_TASK DIRECTIONS_
Return the data below exactly, but only from the line containing "From Stdlib Require Import String" through the line containing "awaited operation and", with both of those lines included.

++++++++

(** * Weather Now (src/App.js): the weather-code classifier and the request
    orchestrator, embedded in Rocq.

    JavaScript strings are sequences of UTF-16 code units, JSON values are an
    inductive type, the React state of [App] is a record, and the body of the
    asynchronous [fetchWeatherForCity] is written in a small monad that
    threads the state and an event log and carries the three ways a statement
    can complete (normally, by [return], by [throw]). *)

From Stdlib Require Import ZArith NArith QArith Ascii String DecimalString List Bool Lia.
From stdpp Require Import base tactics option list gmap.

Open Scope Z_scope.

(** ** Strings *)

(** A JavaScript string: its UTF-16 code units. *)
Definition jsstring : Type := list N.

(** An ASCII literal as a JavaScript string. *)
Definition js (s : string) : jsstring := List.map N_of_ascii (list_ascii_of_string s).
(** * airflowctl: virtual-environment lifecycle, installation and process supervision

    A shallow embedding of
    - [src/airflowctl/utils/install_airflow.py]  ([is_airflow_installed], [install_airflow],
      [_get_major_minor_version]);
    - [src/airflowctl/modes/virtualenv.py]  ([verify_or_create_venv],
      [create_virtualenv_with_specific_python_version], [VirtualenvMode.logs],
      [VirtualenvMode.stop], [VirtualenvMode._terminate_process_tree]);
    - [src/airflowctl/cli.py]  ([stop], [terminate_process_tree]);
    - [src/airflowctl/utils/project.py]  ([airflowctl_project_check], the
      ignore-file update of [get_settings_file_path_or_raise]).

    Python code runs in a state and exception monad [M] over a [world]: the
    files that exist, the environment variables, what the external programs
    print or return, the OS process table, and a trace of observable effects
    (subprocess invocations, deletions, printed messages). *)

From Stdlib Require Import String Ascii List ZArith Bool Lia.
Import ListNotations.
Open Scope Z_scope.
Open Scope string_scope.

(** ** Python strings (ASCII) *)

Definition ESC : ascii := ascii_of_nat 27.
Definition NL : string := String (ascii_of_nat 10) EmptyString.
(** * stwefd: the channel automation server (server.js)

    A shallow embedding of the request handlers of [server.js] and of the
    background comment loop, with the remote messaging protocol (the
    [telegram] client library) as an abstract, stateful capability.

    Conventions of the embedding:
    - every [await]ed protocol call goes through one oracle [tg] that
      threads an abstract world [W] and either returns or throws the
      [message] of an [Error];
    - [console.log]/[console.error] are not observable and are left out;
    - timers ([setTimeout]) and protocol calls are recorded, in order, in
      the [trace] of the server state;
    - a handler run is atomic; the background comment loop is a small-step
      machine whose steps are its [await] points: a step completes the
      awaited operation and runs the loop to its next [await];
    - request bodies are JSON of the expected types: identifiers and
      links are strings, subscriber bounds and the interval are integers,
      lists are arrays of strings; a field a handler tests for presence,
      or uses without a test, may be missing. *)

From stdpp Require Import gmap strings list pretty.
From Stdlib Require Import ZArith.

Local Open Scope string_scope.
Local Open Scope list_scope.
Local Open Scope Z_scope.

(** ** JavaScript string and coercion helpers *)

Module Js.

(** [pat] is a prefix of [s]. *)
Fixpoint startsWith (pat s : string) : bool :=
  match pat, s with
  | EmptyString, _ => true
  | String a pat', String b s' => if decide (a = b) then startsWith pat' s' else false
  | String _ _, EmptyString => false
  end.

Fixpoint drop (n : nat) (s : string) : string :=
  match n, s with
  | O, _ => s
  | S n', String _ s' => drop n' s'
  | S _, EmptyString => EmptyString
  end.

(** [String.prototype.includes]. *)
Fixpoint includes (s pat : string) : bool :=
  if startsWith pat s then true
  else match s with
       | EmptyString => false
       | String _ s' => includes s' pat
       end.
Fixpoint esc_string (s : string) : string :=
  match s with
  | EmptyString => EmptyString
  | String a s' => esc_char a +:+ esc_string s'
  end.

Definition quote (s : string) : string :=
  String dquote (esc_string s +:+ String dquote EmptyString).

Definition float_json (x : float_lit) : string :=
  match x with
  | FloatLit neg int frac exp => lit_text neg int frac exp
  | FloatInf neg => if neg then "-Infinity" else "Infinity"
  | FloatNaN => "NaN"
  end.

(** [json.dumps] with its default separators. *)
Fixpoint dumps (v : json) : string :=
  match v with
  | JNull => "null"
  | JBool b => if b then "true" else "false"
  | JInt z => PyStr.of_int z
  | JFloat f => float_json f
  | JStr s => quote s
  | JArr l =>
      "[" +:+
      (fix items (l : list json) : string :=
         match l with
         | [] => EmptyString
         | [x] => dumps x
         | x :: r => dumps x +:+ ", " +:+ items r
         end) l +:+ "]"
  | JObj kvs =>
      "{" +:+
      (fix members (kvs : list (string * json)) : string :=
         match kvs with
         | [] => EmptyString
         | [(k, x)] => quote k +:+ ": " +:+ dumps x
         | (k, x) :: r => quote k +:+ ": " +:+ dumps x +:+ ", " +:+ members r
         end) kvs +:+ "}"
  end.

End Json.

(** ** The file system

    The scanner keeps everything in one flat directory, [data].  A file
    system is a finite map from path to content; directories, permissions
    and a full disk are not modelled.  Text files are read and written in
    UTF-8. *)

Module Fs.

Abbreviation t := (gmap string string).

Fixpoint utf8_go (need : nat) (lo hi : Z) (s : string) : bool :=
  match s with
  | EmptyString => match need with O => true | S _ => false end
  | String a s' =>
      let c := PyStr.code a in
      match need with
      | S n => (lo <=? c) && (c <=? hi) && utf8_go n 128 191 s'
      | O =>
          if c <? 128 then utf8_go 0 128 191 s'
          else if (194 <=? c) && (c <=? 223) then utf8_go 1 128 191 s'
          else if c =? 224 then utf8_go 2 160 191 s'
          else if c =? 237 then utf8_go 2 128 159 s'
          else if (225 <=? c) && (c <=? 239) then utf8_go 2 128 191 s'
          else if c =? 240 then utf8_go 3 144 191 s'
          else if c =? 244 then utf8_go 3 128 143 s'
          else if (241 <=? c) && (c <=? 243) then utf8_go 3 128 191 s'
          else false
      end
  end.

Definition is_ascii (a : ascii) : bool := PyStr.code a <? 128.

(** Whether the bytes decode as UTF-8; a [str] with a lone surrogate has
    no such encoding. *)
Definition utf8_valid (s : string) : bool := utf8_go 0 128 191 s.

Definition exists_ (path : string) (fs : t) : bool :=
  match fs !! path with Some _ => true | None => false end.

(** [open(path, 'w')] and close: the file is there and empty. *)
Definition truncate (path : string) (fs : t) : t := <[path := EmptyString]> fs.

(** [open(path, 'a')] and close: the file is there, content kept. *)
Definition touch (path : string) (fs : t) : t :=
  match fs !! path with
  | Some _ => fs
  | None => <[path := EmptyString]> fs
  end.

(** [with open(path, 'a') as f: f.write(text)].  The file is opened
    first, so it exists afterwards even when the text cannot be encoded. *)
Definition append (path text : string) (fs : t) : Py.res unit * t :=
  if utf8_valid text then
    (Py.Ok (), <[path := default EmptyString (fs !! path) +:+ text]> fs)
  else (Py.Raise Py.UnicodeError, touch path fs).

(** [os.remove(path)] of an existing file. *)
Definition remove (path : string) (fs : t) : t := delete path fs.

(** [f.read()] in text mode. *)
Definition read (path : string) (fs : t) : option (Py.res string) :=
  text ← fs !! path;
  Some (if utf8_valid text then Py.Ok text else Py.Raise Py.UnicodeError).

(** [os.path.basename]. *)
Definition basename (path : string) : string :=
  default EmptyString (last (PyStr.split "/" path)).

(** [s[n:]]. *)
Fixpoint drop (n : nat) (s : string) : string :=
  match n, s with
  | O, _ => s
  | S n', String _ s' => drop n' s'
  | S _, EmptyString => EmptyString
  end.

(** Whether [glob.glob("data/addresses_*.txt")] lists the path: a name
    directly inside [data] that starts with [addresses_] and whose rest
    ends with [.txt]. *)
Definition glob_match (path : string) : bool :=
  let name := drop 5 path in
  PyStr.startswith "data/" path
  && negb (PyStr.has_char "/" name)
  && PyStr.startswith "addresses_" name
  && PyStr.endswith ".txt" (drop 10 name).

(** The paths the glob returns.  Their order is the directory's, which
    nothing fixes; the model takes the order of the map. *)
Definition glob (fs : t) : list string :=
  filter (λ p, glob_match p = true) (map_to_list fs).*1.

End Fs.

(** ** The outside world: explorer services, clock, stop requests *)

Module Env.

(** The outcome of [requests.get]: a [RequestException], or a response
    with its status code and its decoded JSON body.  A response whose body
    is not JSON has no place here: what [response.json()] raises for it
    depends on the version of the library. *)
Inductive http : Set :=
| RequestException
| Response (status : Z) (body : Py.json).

++++++++

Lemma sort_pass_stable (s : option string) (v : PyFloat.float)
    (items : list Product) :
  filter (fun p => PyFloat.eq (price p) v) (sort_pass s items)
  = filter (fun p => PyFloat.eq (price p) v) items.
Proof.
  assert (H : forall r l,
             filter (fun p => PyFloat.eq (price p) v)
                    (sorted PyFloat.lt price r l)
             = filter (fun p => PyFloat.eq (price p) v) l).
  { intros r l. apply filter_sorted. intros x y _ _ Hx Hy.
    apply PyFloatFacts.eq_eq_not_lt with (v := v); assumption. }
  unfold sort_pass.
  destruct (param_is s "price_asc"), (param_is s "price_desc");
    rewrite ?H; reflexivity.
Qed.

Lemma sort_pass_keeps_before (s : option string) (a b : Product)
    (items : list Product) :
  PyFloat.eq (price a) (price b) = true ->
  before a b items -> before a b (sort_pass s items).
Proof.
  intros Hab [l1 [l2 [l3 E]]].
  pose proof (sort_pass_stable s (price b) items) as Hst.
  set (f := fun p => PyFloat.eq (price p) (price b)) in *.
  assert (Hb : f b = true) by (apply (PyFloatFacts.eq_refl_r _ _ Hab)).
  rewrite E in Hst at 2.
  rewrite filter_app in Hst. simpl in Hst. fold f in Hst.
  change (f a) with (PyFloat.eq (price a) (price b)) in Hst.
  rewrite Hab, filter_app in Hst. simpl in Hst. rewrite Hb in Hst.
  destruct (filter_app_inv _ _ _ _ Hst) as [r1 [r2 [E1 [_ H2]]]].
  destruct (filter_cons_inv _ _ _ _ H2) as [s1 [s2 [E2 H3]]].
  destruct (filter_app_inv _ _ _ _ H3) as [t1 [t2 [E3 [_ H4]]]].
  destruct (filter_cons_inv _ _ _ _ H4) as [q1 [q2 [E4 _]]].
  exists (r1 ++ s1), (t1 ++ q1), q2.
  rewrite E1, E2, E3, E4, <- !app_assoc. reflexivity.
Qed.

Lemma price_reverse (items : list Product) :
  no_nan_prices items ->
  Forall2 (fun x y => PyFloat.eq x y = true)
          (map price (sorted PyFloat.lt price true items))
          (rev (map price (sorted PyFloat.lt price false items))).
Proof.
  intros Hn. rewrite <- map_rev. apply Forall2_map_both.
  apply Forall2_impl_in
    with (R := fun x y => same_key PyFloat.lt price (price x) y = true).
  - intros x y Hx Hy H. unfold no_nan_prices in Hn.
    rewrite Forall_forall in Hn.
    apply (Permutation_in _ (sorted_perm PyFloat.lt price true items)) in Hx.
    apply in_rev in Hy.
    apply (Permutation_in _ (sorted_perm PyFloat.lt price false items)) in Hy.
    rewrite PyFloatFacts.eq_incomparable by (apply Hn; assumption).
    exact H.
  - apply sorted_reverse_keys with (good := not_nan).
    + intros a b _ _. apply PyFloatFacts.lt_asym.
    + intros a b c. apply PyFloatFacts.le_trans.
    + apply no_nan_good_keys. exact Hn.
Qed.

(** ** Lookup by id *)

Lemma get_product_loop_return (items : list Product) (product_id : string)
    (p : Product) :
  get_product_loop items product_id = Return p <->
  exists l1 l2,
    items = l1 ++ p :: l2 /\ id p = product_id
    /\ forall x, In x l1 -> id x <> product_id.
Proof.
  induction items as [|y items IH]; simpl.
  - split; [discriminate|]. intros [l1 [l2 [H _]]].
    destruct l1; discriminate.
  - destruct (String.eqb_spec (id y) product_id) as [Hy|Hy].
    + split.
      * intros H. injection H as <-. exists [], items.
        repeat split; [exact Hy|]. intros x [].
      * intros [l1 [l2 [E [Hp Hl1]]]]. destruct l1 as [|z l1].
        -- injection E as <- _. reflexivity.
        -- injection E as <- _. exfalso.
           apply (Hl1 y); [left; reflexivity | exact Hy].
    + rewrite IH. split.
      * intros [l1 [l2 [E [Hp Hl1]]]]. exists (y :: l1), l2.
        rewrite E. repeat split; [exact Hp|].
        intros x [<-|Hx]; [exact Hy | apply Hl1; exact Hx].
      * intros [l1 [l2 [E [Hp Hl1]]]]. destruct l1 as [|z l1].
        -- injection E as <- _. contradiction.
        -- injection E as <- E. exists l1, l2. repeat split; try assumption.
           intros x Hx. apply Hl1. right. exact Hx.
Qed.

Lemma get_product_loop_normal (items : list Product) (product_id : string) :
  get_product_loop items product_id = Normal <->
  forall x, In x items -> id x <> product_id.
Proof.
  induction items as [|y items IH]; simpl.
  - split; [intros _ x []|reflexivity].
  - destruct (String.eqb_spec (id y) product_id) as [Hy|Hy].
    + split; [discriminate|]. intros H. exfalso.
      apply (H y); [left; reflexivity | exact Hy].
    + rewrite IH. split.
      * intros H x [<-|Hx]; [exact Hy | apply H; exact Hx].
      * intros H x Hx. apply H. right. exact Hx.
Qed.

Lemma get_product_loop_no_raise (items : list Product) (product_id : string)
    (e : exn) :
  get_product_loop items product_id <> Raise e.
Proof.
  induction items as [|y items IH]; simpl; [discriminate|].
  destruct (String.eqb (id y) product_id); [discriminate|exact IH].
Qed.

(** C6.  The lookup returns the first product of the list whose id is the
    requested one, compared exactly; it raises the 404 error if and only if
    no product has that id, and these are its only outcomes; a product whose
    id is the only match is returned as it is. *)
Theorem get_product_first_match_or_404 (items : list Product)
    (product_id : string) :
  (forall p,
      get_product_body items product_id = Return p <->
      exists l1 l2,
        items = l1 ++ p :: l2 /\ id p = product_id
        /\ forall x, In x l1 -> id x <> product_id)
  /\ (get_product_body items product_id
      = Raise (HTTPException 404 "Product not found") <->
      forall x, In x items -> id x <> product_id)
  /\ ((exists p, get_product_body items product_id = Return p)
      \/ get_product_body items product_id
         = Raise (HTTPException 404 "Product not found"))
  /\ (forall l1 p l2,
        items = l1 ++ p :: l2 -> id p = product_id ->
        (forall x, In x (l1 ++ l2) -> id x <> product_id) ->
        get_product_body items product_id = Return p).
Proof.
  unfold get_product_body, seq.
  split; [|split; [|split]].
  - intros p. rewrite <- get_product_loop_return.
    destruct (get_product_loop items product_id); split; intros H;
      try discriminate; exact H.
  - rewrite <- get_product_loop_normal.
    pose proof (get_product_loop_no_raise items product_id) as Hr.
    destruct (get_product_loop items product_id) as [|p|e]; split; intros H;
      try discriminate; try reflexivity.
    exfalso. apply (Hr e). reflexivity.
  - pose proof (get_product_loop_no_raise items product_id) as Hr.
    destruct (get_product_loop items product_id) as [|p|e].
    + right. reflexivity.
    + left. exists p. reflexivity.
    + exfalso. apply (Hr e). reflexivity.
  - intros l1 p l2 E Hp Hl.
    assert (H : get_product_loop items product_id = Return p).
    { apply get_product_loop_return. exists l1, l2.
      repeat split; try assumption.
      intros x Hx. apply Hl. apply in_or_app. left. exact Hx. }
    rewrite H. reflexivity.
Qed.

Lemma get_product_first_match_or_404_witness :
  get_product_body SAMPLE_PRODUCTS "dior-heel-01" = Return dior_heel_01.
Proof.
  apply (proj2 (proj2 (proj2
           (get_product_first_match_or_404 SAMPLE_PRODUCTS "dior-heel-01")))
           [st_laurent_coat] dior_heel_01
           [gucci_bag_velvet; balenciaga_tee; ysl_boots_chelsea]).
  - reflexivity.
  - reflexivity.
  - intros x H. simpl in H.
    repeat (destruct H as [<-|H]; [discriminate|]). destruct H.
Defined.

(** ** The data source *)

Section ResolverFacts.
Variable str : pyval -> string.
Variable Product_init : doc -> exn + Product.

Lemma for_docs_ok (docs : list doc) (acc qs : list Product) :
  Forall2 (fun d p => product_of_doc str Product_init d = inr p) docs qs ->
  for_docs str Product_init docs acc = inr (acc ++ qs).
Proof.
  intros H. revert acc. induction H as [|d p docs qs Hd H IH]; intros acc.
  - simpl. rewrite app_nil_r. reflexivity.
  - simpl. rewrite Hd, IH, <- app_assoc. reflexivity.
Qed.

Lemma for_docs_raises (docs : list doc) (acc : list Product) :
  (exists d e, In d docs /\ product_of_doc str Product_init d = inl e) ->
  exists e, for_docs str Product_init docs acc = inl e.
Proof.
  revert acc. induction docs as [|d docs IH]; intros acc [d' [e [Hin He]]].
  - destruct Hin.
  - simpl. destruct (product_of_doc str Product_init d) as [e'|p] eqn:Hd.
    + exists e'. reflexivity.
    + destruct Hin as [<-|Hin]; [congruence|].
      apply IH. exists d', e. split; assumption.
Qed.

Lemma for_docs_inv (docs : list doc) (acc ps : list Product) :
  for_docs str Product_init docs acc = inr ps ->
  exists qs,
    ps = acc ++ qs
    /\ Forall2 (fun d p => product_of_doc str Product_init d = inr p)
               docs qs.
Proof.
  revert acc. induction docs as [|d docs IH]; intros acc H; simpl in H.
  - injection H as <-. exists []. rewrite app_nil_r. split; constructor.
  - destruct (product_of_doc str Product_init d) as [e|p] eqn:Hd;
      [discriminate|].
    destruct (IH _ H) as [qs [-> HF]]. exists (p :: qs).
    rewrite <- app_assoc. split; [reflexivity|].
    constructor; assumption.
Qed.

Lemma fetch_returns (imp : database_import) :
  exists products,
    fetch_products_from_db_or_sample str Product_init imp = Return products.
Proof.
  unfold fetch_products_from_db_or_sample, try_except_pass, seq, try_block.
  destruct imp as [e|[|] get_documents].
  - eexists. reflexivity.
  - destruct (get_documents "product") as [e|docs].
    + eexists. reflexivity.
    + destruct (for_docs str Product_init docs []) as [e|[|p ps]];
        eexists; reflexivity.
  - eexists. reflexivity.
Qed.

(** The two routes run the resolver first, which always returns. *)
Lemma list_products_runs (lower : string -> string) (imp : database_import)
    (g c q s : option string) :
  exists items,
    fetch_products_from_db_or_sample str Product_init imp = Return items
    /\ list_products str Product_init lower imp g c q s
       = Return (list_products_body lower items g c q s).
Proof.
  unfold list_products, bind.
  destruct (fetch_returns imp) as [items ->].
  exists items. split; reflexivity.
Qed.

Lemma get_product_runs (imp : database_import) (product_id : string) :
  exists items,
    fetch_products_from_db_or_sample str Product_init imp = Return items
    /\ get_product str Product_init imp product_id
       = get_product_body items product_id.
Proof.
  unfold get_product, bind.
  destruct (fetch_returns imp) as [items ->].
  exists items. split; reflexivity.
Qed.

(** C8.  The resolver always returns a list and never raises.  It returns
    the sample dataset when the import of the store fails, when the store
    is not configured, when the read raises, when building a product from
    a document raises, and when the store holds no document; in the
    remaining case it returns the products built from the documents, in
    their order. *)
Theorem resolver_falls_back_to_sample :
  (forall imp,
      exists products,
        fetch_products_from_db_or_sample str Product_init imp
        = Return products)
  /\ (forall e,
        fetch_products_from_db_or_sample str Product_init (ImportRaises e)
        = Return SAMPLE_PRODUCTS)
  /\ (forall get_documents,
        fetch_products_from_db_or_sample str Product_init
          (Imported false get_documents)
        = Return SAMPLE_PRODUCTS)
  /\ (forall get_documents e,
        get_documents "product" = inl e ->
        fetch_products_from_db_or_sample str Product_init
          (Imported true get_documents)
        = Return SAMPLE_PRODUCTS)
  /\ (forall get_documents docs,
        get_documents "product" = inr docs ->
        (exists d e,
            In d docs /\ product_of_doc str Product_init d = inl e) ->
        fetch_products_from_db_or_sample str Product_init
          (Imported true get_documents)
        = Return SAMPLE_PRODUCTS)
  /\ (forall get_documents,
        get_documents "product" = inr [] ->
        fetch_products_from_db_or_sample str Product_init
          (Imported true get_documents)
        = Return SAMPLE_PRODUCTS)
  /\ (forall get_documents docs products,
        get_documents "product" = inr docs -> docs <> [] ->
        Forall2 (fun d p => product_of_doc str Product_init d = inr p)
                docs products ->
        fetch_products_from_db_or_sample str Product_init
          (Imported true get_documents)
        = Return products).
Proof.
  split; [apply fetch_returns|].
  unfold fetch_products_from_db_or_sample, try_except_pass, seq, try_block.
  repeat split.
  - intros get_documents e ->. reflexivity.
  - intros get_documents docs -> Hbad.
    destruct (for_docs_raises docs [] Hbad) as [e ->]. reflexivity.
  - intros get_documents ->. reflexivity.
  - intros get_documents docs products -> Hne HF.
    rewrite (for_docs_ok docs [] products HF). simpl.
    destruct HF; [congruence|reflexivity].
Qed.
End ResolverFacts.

++++++++

_ANSWER TO THE PROBLEM_
From Stdlib Require Import String Ascii List ZArith Bool Lia.
Import ListNotations.
Open Scope Z_scope.
Open Scope string_scope.

(** ** Python strings (ASCII) *)

Definition ESC : ascii := ascii_of_nat 27.
Definition NL : string := String (ascii_of_nat 10) EmptyString.
(** * stwefd: the channel automation server (server.js)

    A shallow embedding of the request handlers of [server.js] and of the
    background comment loop, with the remote messaging protocol (the
    [telegram] client library) as an abstract, stateful capability.

    Conventions of the embedding:
    - every [await]ed protocol call goes through one oracle [tg] that
      threads an abstract world [W] and either returns or throws the
      [message] of an [Error];
    - [console.log]/[console.error] are not observable and are left out;
    - timers ([setTimeout]) and protocol calls are recorded, in order, in
      the [trace] of the server state;
    - a handler run is atomic; the background comment loop is a small-step
      machine whose steps are its [await] points: a step completes the
      awaited operation and runs the loop to its next [await];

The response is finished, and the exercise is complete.